Love in war-torn Guernsey

There, she befriends a rugged Guernsey pig farmer, Dawsey, who is fostering a girl whose mother was taken to the Nazi concentration camps. Her crime? Helping the slave labourers of the German Todt Organisation. 

Dawsey is a haunted, loving step-father, and the backbone of the literary society. He is a complex man and has befriended a compassionate Wehrmacht doctor during the occupation. This doctor is the father of his step-child, so there is a Gordian knot of loyalties at the heart of the film, that defies cheap stereotyping.
The batty little literary group recite passages from Charles Lamb's book, Tales from Shakespeare and other literary works during the long nights of the occupation, and fashion pies from potato peel and other modest ingredients.

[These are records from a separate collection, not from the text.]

(* ===== verification/ServiceController.v ===== *)
(** * ServiceController: [internal/controller/dockerservice_controller.go]

    The [DockerService] reconciler: it selects target containers, keeps the
    tunnel server (a Service, a token secret, a config map of targets and a
    Deployment) and the tunnel client container on the target's host. *)

From S2P Require Import Prelude Effects GoText Strconv ApiTypes World KubeLib DockerHostClient.
From Stdlib Require Import Ascii.

Open Scope Z_scope.

Definition tunnelWSPort : Z := 8081.
Definition tunnelGatewayPort : Z := 30000.
Definition dockerServiceFinalizer : string := "dockerservice.kdop.kdop.io.vn/finalizer".
Definition networkModeKind : string := "kind".
Definition networkModeHost : string := "host".

Definition set_service_status (st : DockerServiceStatus) (ds : DockerService) : DockerService :=
  mkDockerService (dsv_Meta ds) (dsv_Spec ds) st.
Definition set_service_meta (m : ObjectMeta) (ds : DockerService) : DockerService :=
  mkDockerService m (dsv_Spec ds) (dsv_Status ds).

Definition ds_Name (ds : DockerService) : string := om_Name (dsv_Meta ds).
Definition ds_Namespace (ds : DockerService) : string := om_Namespace (dsv_Meta ds).

(** [fmt.Sprintf("%v", l)] of a slice of strings. *)
Definition print_strings (l : list string) : string := "[" +:+ Join l " " +:+ "]".

(** What [resolveTargetContainers] returns. *)
Inductive resolved :=
| Targets (l : list DockerContainer)
| Stop (r : Result)
| Failed (e : error).

Definition buildTargetIPs (containers : list DockerContainer) (targetPort : Z) : list string :=
  (fun tc => cst_IPv4 (dc_Status tc) +:+ ":" +:+ FormatInt targetPort) <$>
    filter (fun tc => eqb_str (cst_IPv4 (dc_Status tc)) "" = false) containers.

(** ** The objects of the tunnel server *)

Definition server_name (ds : DockerService) : string := "tunnel-" +:+ ds_Name ds.
Definition app_label (name : string) : gmap string string := {[ "app" := name ]}.

Definition service_ports (ds : DockerService) : list CoreServicePort :=
  mkCoreServicePort "ws" tunnelWSPort tunnelWSPort ::
  ((fun p => mkCoreServicePort (sp_Name p) (sp_Port p) (sp_Port p)) <$> ss_Ports (dsv_Spec ds)).

Definition server_args (ds : DockerService) (authToken : string) : list string :=
  ["tunnel"; "-mode=server"; "-ws-addr=:" +:+ FormatInt tunnelWSPort;
   "-auth-token=" +:+ authToken; "-targets-file=/etc/tunnel/targets"] ++
  ((fun p => "-listen-addr=:" +:+ FormatInt (sp_Port p)) <$> ss_Ports (dsv_Spec ds)).

Definition server_ports (ds : DockerService) : list ContainerPort :=
  mkContainerPort "ws" tunnelWSPort ::
  ((fun p => mkContainerPort (sp_Name p) (sp_Port p)) <$> ss_Ports (dsv_Spec ds)).

Definition server_template (ds : DockerService) (imageName authToken : string) : PodTemplate :=
  mkPodTemplate (app_label (server_name ds)) "server" imageName "IfNotPresent"
    (server_args ds authToken) (server_ports ds) [("targets"%stdpp, "/etc/tunnel"%stdpp)]
    ("targets"%stdpp, server_name ds +:+ "-targets", [("targets"%stdpp, "targets"%stdpp)]).

Section reconciler.
Context `{UnicodeData} `{X509} `{ControllerUtil}.

Definition own (ds : DockerService) (m : ObjectMeta) : outcome ObjectMeta :=
  to_outcome (SetControllerReference (dsv_Meta ds) "DockerService" m).

Definition mutate_service (ds : DockerService) (svc : CoreService) : outcome CoreService :=
  outcome_bind (own ds (csv_Meta svc)) (fun m =>
    Val (mkCoreService m (app_label (server_name ds)) (service_ports ds))).

Definition mutate_targets (ds : DockerService) (targetsCSV : string) (cm : ConfigMap)
    : outcome ConfigMap :=
  outcome_bind (own ds (cm_Meta cm)) (fun m =>
    Val (mkConfigMap m (<[ "targets" := targetsCSV ]> (cm_Data cm)))).

Definition mutate_deployment (ds : DockerService) (replicas : Z) (imageName authToken : string)
    (dep : Deployment) : outcome Deployment :=
  outcome_bind (own ds (set_Labels (app_label (server_name ds)) (dep_Meta dep))) (fun m =>
    Val (mkDeployment m (Some replicas) (Some (app_label (server_name ds)))
           (Some (server_template ds imageName authToken)))).

Definition operatorImage : M event string :=
  let! img := call (OGetenv "OPERATOR_IMAGE") in
  ret (if eqb_str img "" then "kdop-operator:latest"%stdpp else img).

(** ** Token and reload *)

Definition auth_secret (ds : DockerService) (m : ObjectMeta) (token : string) : Secret :=
  mkSecret m {[ "token" := token ]}.

Definition ensureTunnelAuthSecret (ds : DockerService) : M event string :=
  let secretName := ds_Name ds +:+ "-tunnel-auth" in
  let! got := call (KGet KSecret (mkNN (ds_Namespace ds) secretName)) in
  let known :=
    match got with
    | Ok secret => Ok (sec_Data secret !! "token")
    | Err e => if err_k8s_notfound e then Ok None else Err e
    end in
  match known with
  | Err e => fail e
  | Ok (Some token) => ret token
  | Ok None =>
      let! tokenBytes := try_call (RRead 16) in
      let token := hex_EncodeToString tokenBytes in
      let! m := lift (own ds (new_meta (ds_Namespace ds) secretName)) in
      try_call (KCreate KSecret (auth_secret ds m token)) ;;
      ret token
  end.

Definition reload_url (ip targetsCSV : string) : string :=
  "http://" +:+ ip +:+ ":" +:+ FormatInt tunnelWSPort +:+ "/reload?targets=" +:+
    QueryEscape targetsCSV.

(** Each post runs in a goroutine of its own; [GoHTTPPost] starts it. *)
Definition triggerTunnelReload (namespace appName targetsCSV : string) : M event unit :=
  let! pods := call (KListPods namespace (app_label appName)) in
  match pods with
  | Err _ => ret tt
  | Ok pods =>
      for_each pods (fun pod =>
        if negb (eqb_str (pod_Phase pod) "Running") || eqb_str (pod_IP pod) "" then ret tt
        else call (GoHTTPPost (reload_url (pod_IP pod) targetsCSV)))
  end.

(** The address of the tunnel server's WebSocket. *)
Definition tunnel_server_url (name namespace : string) : string :=
  "ws://" +:+ name +:+ "." +:+ namespace +:+ ".svc:" +:+ FormatInt tunnelWSPort +:+ "/ws".

(** ** The tunnel server

    It returns the tunnel's URL and the targets, which it sorts in place. The
    image is read when the Deployment is about to be written. *)
Definition reconcileTunnelServer (ds : DockerService) (replicas : Z) (targetIPs : list string)
    : M event (string * list string) :=
  let name := server_name ds in
  let namespace := ds_Namespace ds in
  try_call (KCreateOrUpdate KService
    (mkCoreService (set_Labels (app_label name) (new_meta namespace name)) ∅ [])
    (mutate_service ds)) ;;
  let! authToken := ensureTunnelAuthSecret ds in
  let targetIPs := sort_Strings targetIPs in
  let targetsCSV := Join targetIPs "," in
  let! opResult := try_call (KCreateOrUpdate KConfigMap
    (mkConfigMap (new_meta namespace (name +:+ "-targets")) ∅)
    (mutate_targets ds targetsCSV)) in
  (if bool_decide (opResult = OperationResultUpdated)
   then triggerTunnelReload namespace name targetsCSV else ret tt) ;;
  let! imageName := operatorImage in
  try_call (KCreateOrUpdate KDeployment
    (mkDeployment (new_meta namespace name) None None None)
    (mutate_deployment ds replicas imageName authToken)) ;;
  ret (tunnel_server_url name namespace, targetIPs).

The strength of the movie lies not in the fairly predictable love story between Dawsey and Juliet, but in its clear-eyed look at the collaboration and betrayal that lay at the heart of many countries occupied by the Nazis in WW II. (Think the trial of Klaus Barbie - the Butcher of Lyon, in 1987 - and its impact on France.)

Love stories set against a backdrop of war (Hemingway's A Farewell to Arms; Michael Curtiz's movie Casablanca) have their own special pungency; the stakes are so much higher; the loyalties profoundly torn - the betrayals that much more hideous. There are aspects of the movie that are undoubtedly twee ... a strong whiff of sentimentality at times (Guardian and Observer reviewers note its affection for Northanger Abbey-style costume drama conventions) but this doesn't detract from the moving portrayal of an island torn apart by the arrival of brutal interlopers.

The Nazi occupation of Guernsey
I came out of the cinema thinking how WW II was a catastrophic blow to the shared integrity of European culture - the notion that we Europeans are united in a common vocabulary of values, music, literature - and moral sensibility.

The savagery and inhumanity that blossomed so quickly on the Continent in my parents' lifetime, is a reminder that the crust of European culture and values is only skin deep, and the forces of racism and militarism can erupt at any time.